### How to complete this task
Restate, word for word, the lines from the opening line of the data through the line containing "(** A transaction", both included, and nothing else.

** Opening The input block **

(* ===== verification/FsThms.v ===== *)
(** * The block allocator and the on-disk inodes

    [balloc] and [bfree] as operations on the set of free blocks, inside a
    transaction; the layout of inodes in their blocks; path elements. *)

From S2P Require Import Prelude KString Bytes Bio Log LogThms Fs.

(** ** Buffers inside a transaction *)

(** A transaction of the file system: the blocks have the contents [V], those
    in [L] are logged, and the running process holds the buffers of those in
    [H]. *)
Definition refs (L H : list Z) (x : Z) : Z := pins L x + pins H x.

Record fs_txn (s : fsst) (V : Z -> block) (L H : list Z) : Prop := {
  ft_ok : log_ok (lg (fs_log s));
  ft_L : logged (lg (fs_log s)) = L;
  ft_out : 1 <= outstanding (lg (fs_log s));
  ft_cache : cache (bc (fs_log s)) V (refs L H) (fun x => x ∈ H)
}.

(** What an operation on buffers leaves alone. *)
Definition same_log (s s' : fsst) : Prop :=
  sb s' = sb s
  /\ start (lg (fs_log s')) = start (lg (fs_log s)) /\ size (lg (fs_log s')) = size (lg (fs_log s))
  /\ dsk (bc (fs_log s')) = dsk (bc (fs_log s)) /\ me (bc (fs_log s')) = me (bc (fs_log s))
  /\ wrote (bc (fs_log s')) = wrote (bc (fs_log s))
  /\ outstanding (lg (fs_log s')) = outstanding (lg (fs_log s)) /\ committing (lg (fs_log s')) = committing (lg (fs_log s)).
Definition same_rest (s s' : fsst) : Prop :=
  itable s' = itable s /\ sb s' = sb s /\ said s' = said s
  /\ start (lg (fs_log s')) = start (lg (fs_log s)) /\ size (lg (fs_log s')) = size (lg (fs_log s))
  /\ dsk (bc (fs_log s')) = dsk (bc (fs_log s)) /\ me (bc (fs_log s')) = me (bc (fs_log s))
  /\ wrote (bc (fs_log s')) = wrote (bc (fs_log s))
  /\ outstanding (lg (fs_log s')) = outstanding (lg (fs_log s)) /\ committing (lg (fs_log s')) = committing (lg (fs_log s)).

(** The handles that stay valid. *)
Definition handles (s s' : fsst) (bn : Z) : Prop :=
  forall j x, x <> bn -> is_buf (bc (fs_log s)) j x -> is_buf (bc (fs_log s')) j x.

#[global] Instance same_rest_refl : Reflexive same_rest.
Proof. intros s. by split_and!. Qed.
#[global] Instance same_rest_trans : Transitive same_rest.
Proof. intros s1 s2 s3 (?&?&?&?&?&?&?&?&?&?) (?&?&?&?&?&?&?&?&?&?). split_and!; congruence. Qed.

#[global] Instance same_log_refl : Reflexive same_log.
Proof. intros s. by split_and!. Qed.
#[global] Instance same_log_trans : Transitive same_log.
Proof. intros s1 s2 s3 (?&?&?&?&?&?&?&?) (?&?&?&?&?&?&?&?). split_and!; congruence. Qed.
Lemma same_rest_log s s' : same_rest s s' -> same_log s s'.
Proof. intros (_&?&_&?). by split. Qed.

Lemma pins_cases L x : pins L x = 0 \/ pins L x = 1.
Proof. unfold pins. case_bool_decide; auto. Qed.

Section Txn.
  Context (s : fsst) (V : Z -> block) (L H : list Z) (T : fs_txn s V L H).

Definition fhome (s : fsst) (bn : Z) : Prop := 0 <= bn < 2 ^ 31 /\ ~ log_area (lg (fs_log s)) bn.

Lemma fbread_wp bn (Q : Z -> fsst -> Prop) :
  0 <= bn < 2 ^ 32 -> bn ∉ H -> Z.of_nat (length L) + Z.of_nat (length H) < NBUF ->
  (forall i s', fs_txn s' V L (bn :: H) -> is_buf (bc (fs_log s')) i bn -> same_rest s s' -> handles s s' bn -> Q i s') ->
  wp (fbread 1 bn) s Q.
Proof.
  intros Hbn HnH Hroom HQ. unfold fbread. rewrite u32_small by lia. unfold onl, onb. do 2 apply wp_zoom.
  destruct T as [OK HL Ho C]. pose proof (pins_cases L bn). 
  eapply (bread_wp _ _ _ _ C bn (L ++ H)); [done | unfold refs; rewrite (pins_notin H) by done; lia | |].
  { right. split; [|rewrite length_app; lia]. intros x Hx. unfold refs in Hx. apply elem_of_app.
    destruct (decide (x ∈ L)) as [|Hn]; [by left|]. right. apply pins_ne0. rewrite (pins_notin L) in Hx by done. lia. }
  intros i b C' Hi [Hme Hoth] Hd Hw. apply HQ; cbn [fs_log bc set_log].
  - constructor; cbn [fs_log lg bc set_log]; try done. eapply cache_ext; [exact C' | done | | set_solver].
    intros x. unfold refs. destruct (decide (x = bn)) as [->|Hne].
    + rewrite fset_eq, (pins_in (bn :: H)), (pins_notin H) by set_solver. lia.
    + rewrite fset_ne by done. f_equal. unfold pins. apply bool_decide_ext_Z. set_solver.
  - done.
  - by split_and!.
  - intros j x Hne Hj. by apply Hoth.
Qed.
(* ===== verification/FsWrite.v ===== *)
(** * Writing files

    [bmap] with allocation, [writei] and [itrunc] inside a transaction, as
    changes of the file system of FsFile.v: the file gets the bytes, every
    other file keeps its own, and a consistent disk stays consistent. *)

From S2P Require Import Prelude KString Bytes Bio Log LogThms Fs FsThms FsData FsFile.

(** ** Room in the log *)

(** The blocks in the log, with a place kept for the bitmap and one for the
    indirect block as long as they are not among them. *)
Definition pot (q : superblock) (L : list Z) (d : dinode) : Z :=
  Z.of_nat (length L) + (1 - pins L (bmapstart q)) + (if iaddr d =? 0 then 1 else 1 - pins L (iaddr d)).

Lemma length_add L x : Z.of_nat (length (add_block L x)) = Z.of_nat (length L) + 1 - pins L x.
Proof. unfold add_block, pins. case_bool_decide; [lia|]. rewrite length_app. cbn. lia. Qed.
Lemma pins_add_block L x y : pins (add_block L x) y = if y =? x then 1 else pins L y.
Proof.
  destruct (Z.eqb_spec y x) as [->|Hne]; [apply pins_in, add_block_in|]. unfold pins, add_block. apply bool_decide_ext_Z. case_bool_decide; set_solver.
Qed.
Lemma pot_length q L d : Z.of_nat (length L) <= pot q L d.
Proof. unfold pot. pose proof (pins_cases L (bmapstart q)). pose proof (pins_cases L (iaddr d)). case_if; lia. Qed.

(** There is room for [n] more blocks of data. *)
Definition room (q : superblock) (L : list Z) (d : dinode) (n : Z) : Prop := pot q L d + n + 2 <= nlog q.

Lemma txn_size s q V L H : fs_txn s V L H -> on_disk s q -> nlog q <= NBUF.
Proof. intros T [_ _ <-]. pose proof (lo_size _ (ft_ok _ _ _ _ T)). unfold LOGSIZE, MAXOPBLOCKS, NBUF in *. lia. Qed.

(** ** Allocation for a file *)

Lemma balloc_data_wp s q V L H (Q : Z -> fsst -> Prop) :
  fs_txn s V L H -> on_disk s q -> disk_ok q V -> NoDup H -> (length H <= 1)%nat ->
  (forall b, b ∈ H -> datastart q <= b /\ used V q b = true) -> Z.of_nat (length L) + 3 <= nlog q ->
  (forall b s', datastart q <= b < sb_size q -> used V q b = false ->
     fs_txn s' (take_block V q b) (log_block L q b) H -> same_rest s s' ->
     (forall i x, x ∈ H -> is_buf (bc (fs_log s)) i x -> is_buf (bc (fs_log s')) i x) -> Q b s') ->
  (forall s', (forall j, 0 <= j < sb_size q -> used V q j = true) -> fs_txn s' V L H -> itable s' = itable s -> same_log s s' ->
     (forall i x, x ∈ H -> is_buf (bc (fs_log s)) i x -> is_buf (bc (fs_log s')) i x) -> Q 0 s') ->
  wp (balloc 1) s Q.
Proof.
  intros T OD D Hnd Hl1 HH Hroom HQ1 HQ0. pose proof (txn_size _ _ _ _ _ T OD) as Hsz. pose proof (data_after q (do_sb _ _ D)) as Hq.
  destruct OD as [E1 E2 E3] eqn:EOD. clear EOD. assert (on_disk s q) as OD' by done.
  eapply (balloc_wp s V L H); [done | | |].
  - constructor; rewrite ?E1, ?E3; try lia; [by eapply disk_layout | done | |].
    + intros b Hb HbH. rewrite bblock_one in HbH by (rewrite BPB_eq; lia). apply HH in HbH. lia.
    + intros b _ HbH. by apply HH.
  - rewrite E1. intros b s' Hb Hf _ T' Hs Hh. apply HQ1; try done. split; [|lia]. apply Z.nlt_ge. intros Hlt. rewrite (do_meta _ _ D) in Hf; [done | lia].
  - rewrite E1. intros s' Hall T' Hi Hs _ Hh. by apply HQ0.
Qed.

** Closing The input block **

### Solution for this task
(* ===== verification/FsThms.v ===== *)
(** * The block allocator and the on-disk inodes

    [balloc] and [bfree] as operations on the set of free blocks, inside a
    transaction; the layout of inodes in their blocks; path elements. *)

From S2P Require Import Prelude KString Bytes Bio Log LogThms Fs.

(** ** Buffers inside a transaction *)

(** A transaction of the file system: the blocks have the contents [V], those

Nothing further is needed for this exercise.